Women's Health: A Low-Fat Diet May Protect Against Breast Cancer After All
Women treated for breast cancer may be able to lessen the odds of a recurrence by cutting fat from their diets, according to a new, large study. The findings come as good news to researchers, because a far larger study released earlier this year found such a slight difference in risk in women trimming the fat that it might have been due to chance alone.
In this study, researchers assigned more than 2,400 women who had been treated for early stage breast cancer to one of two groups. Some were given an individual target of daily grams of fat consumed, counseling from dieticians, and a low-fat eating plan. The other women simply met with a dietician and got general written nutritional guidelines. The women were followed for an average of five years.
The women assigned to low-fat diets successfully cut back to an average of about 33 grams per day, compared with about 51 in the control group. (Both groups started at about 57 grams of fat per day.) In the earlier study, women on the low-fat diet weren't able to reduce fat as much as they were supposed to, thus putting the findings into question. "People actually followed the diet," says Larry Norton, breast cancer chief at Memorial Sloan-Kettering Cancer Center in New York. (He's also affiliated with a not-for-profit breast cancer group that funded a small part of the study, known as the Women's Intervention Nutrition Study, most of which was funded by the National Cancer Institute.)
The women who stuck to the diet saw a 24 percent lower risk of a recurrence of cancer than the others. That is, after about five years, breast cancer had recurred in 9.8 percent of the group, compared with 12.4 percent of those eating as they pleased. Women with a particular type of breast cancer that isn't fueled by estrogen and thus isn't treatable with drugs like tamoxifen, saw the biggest reduction in risk: a 42 percent drop in the odds of recurrence. (That finding was unexpected and needs confirmation with further studies.)

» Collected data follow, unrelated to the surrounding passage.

(** The moved-from list of the move concatenation, in its two branches. *)
Lemma append_move_run m this other cs0 cs :
  dll m this cs0 → dll m other cs → this ≠ other →
  NoDup (cs0 ++ cs).*1 → Z.of_nat (length (cs0 ++ cs)) < 2 ^ 63 →
  cs0 = [] ∨ cs ≠ [] →
  ∃ m', append_move this other m = Ok tt m' ∧
        dll m' this (cs0 ++ cs) ∧
        lists m' !! other = Some (List None None (Z.of_nat (length cs))).
Proof.
  intros Hthis Hother Hne Hnd' Hlen Hcase. unfold append_move.
  destruct Hthis as ([hd0 tl0 sz0] & HL0 & Hh0 & Ht0 & Hs0 & Hb0 & Hnd0 & Hseg0).
  cbn [_head _tail _size] in *. subst hd0 tl0 sz0. open_dll Hother.
  destruct cs0 as [|x cs0 _] using rev_ind.
  { (* this is empty so move *)
    list_simpl. run. eexists. split; [done|]. cbn [nodes lists].
    split; [|lookup_tac]. by dll_intro. }
  destruct Hcase as [Hcase|Hcase]; [by destruct cs0|].
  destruct cs as [|y cs]; [done|].
  (* both nonempty *)
  rewrite length_app in Hlen.
  assert (x.1 ≠ y.1 ∧ (x.1 ∉ cs0.*1) ∧ (y.1 ∉ cs0.*1) ∧ (x.1 ∉ cs.*1) ∧ (y.1 ∉ cs.*1))
    as (Hxy & Hx0 & Hy0 & Hx1 & Hy1).
  { clear -Hnd'. rewrite <-app_assoc in Hnd'. simpl in Hnd'.
    pose proof Hnd' as (? & Hxr & Hnd'')%NoDup_fst_mid.
    pose proof Hnd'' as (? & ? & _)%NoDup_fst_mid.
    rewrite fmap_cons in Hxr. apply not_elem_of_cons in Hxr as [? ?]. done. }
  apply dseg_snoc in Hseg0 as [Hseg0 Hx].
  run. rewrite first_ptr_snoc_nonnull. run_simpl. list_simpl.
  destruct Hseg as [Hy Hseg]. run.
  eexists. split; [done|]. cbn [nodes lists]. split; [|lookup_tac].
  dll_intro. rewrite wrap64_small by lia. split_and!; try done; try lia.
  - by rewrite !first_ptr_app.
  - by rewrite last_ptr_app, !last_ptr_cons.
  - clear Hnd Hnd0 Hnd'. rewrite <-app_assoc. dseg_tac.
Qed.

The women on the low-fat diet also lost weight, which may have been a factor; they were 6 pounds lighter on average than the women on the regular diet by the end of the study. So the question is, was it the lesser amount of fat in the diet that explains the results or the fact that they lost body fat? "It's hard to tease out, but who cares?" says Norton. Whatever the cause, the results should immediately be applied to breast cancer survivors, he says.
The study was released at the San Antonio Breast Cancer Symposium and will appear in the Journal of the National Cancer Institute (which is independent from the NCI). At the same conference, other researchers reported that new breast cancer cases declined by 7 percent in 2003, and that cases of cancer fueled by estrogen dropped 15 percent. They hypothesized that the widespread abandonment of hormone replacement therapy the year before stopped small tumors from progressing by starving them of estrogen.